President Barack Obama soon made clear his priority in the 85-page regulatory retooling. He devoted prime real estate to the Consumer Financial Protection Agency in his weekly address on June 20. “It is charged, with just one job: looking out for the interests of ordinary Americans in the financial system,” he said. “It will have the power to set tough new rules so that companies compete by offering innovative products that consumers actually want—and actually understand.”

To get his regs redo done, Obama is running against Washington: “But what I will not accept—and what I will vigorously oppose—are those who do not argue in good faith. Those who would defend the status quo at any cost.” He warned in his remarks June 21 that he sees those lobbyists “mobilizing against change.”

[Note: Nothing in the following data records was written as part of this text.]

(** Fractions of a second sort before the full second: an interval that ends
    half a second after the start of the window is not selected. *)
Theorem fraction_missed :
  let start := at_unix 1770030000 in
  let db := (CloseOpen_db "CNC-01" (Plus start 500000000)
    (OpenInterval_db "CNC-01" Stopped (Plus start (-60 * Second)) (empty_db [])).2).2 in
  let hour := {| From := start; To := at_unix 1770033600 |} in
  overlaps hour <$> table_history (tables db) "CNC-01" = [true] ∧
  ByMachineRange db "CNC-01" (From hour) (To hour) = Ok [].
Proof. vm_compute. done. Qed.
(* ===== verification/Api.v ===== *)
(** * The HTTP API

    The routes that [StartServers] registers (cmd/broker/bootstrap/server.go)
    and the four handlers behind them, from a request to the bytes of its
    answer: the two audit features of [RawStore], the availability query of
    [Query] and the endpoint of the websocket ([Sinks]).

    - what each path asks for ([asks]), and that every request gets the answer
      of exactly that, or is redirected, refused or not found
      ([request_routing]);
    - every topic can be asked for ([audit_route]), every machine but [/]
      ([machine_route]);
    - the body of an audit says the records it was made from ([audit_body]), of
      every execution of the pipeline ([audit_over_http]);
    - what answers there are, and that none changes the database
      ([api_answers]). *)

From S2P Require Export Http AvailabilityJson RawStore Query.

Local Open Scope Z_scope.

(** ** Requests and answers *)

Record request := {
  req_method : string;
  req_path : list byte;         (* r.URL.EscapedPath() *)
  req_query : list byte;        (* r.URL.RawQuery *)
}.

Inductive content_type := TextPlain | ApplicationJSON.

Inductive answer :=
  | Answered (status : Z) (type : content_type) (body : list byte)
  | Redirected                                      (* 301, to a clean path *)
  | ToWebsocket (machineID : string).               (* the connection goes to the upgrader *)

Definition newline : byte := x0a.

(** [http.Error] with an error as JSON. *)
Definition error_answer (status : Z) (text : string) : answer :=
  Answered status TextPlain (print (marshal_struct [("error"%string, marshal_string text)]) ++ [newline]).
Definition text_answer (status : Z) (text : string) : answer :=
  Answered status TextPlain (bytes_of text ++ [newline]).

(** [json.NewEncoder(w).Encode]: nothing is written when it fails, and its
    error is ignored. *)
Definition json_answer (v : option json) : answer :=
  Answered 200 ApplicationJSON (match v with Some v => print v ++ [newline] | None => [] end).

(** ** The JSON of the answers *)

(** [domain.Record]. *)
Definition marshal_record (r : audit_record) : json := marshal_struct [
  ("client_id", marshal_string (rec_client r)); ("topic", marshal_string (rec_topic r));
  ("timezone", marshal_string (rec_timezone r)); ("timestamp", marshal_string (rec_timestamp r));
  ("payload", marshal_string (rec_payload r))]%string.

Definition marshal_count (n : Z) : json := marshal_struct [("count"%string, marshal_int n)].

Section api.
Context {D R : Type} `{IntervalReader D, ShiftReader R}.
(** [application.Output]. *)
Definition marshal_output (o : Output) : option json :=
  from ← marshal_time (OutWindowFrom o);
  to ← marshal_time (OutWindowTo o);
  availability ← marshal_float (OutAvailability o);
  Some (marshal_struct [
    ("machine_id", marshal_string (OutMachineID o)); ("window_from", from); ("window_to", to);
    ("availability", availability); ("planned_time_ns", marshal_int (OutPlannedTime o));
    ("run_time_ns", marshal_int (OutRunTime o));
    ("planned_downtime_ns", marshal_int (OutPlannedDowntime o));
    ("unplanned_downtime_ns", marshal_int (OutUnplannedDowntime o));
    ("interval_count", marshal_int (OutIntervalCount o)); ("has_data", JBool (OutHasData o));
    ("flags", marshal_flags (OutFlags o))]%string).

(** ** Routes (server.go and the three [RegisterRoutes]) *)

Inductive endpoint := GetByTopicRoute | CountByTopicRoute | AvailabilityRoute | LiveRoute.

Definition route (segments : list segment) (e : endpoint) : pattern endpoint :=
  {| pat_method := "GET"; pat_segments := segments; pat_handler := e |}.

Some critics contend that the proposal is tilted toward the status quo. The program contains “virtually all sensible, necessary reforms,” writes Brookings Institution fellow Douglas J. Elliott in a review of the proposal. “Unfortunately, some bolder steps have been left out, apparently due to the expectation of intense opposition from entrenched interests.” Elliott is most disappointed with the lack of ”consolidation of regulatory functions into fewer hands.”

CreditSights expressed general support for the Obama plan, but is “skeptical [that] the meat of these changes will make it through Congress intact,” according to a research note issued last week. The firm supports a “public-private partnership that would include both regulatory agencies and private sector participants to vet and oversee the banking system,” an element missing from the administration’s proposed overhaul.

Harvey Rowen, chief executive officer of Starmont Asset Management, says the White House effort is “a good beginning — clearly we had a breakdown of regulation.” The government’s response to last fall’s crisis was too ad hoc in nature, according to Rowen, a former president and CEO of Merrill Lynch Bank & Trust who also headed Charles Schwab & Co.’s retirement plan services division. “Bear Stearns, Lehman Brothers, AIG—people were meeting until two or three in the morning, without any roadmap,” says Rowen. The Obama proposal “is a major step, something that’s better than what we have now, which is nothing.”

He expects “a lot of rule-making to come out of this, things that could have and should have been addressed but weren’t.” The Consumer Financial Protection Agency “will pass—it does a pretty good job—although a lot of pushing and shoving will go on,” Rowen predicts.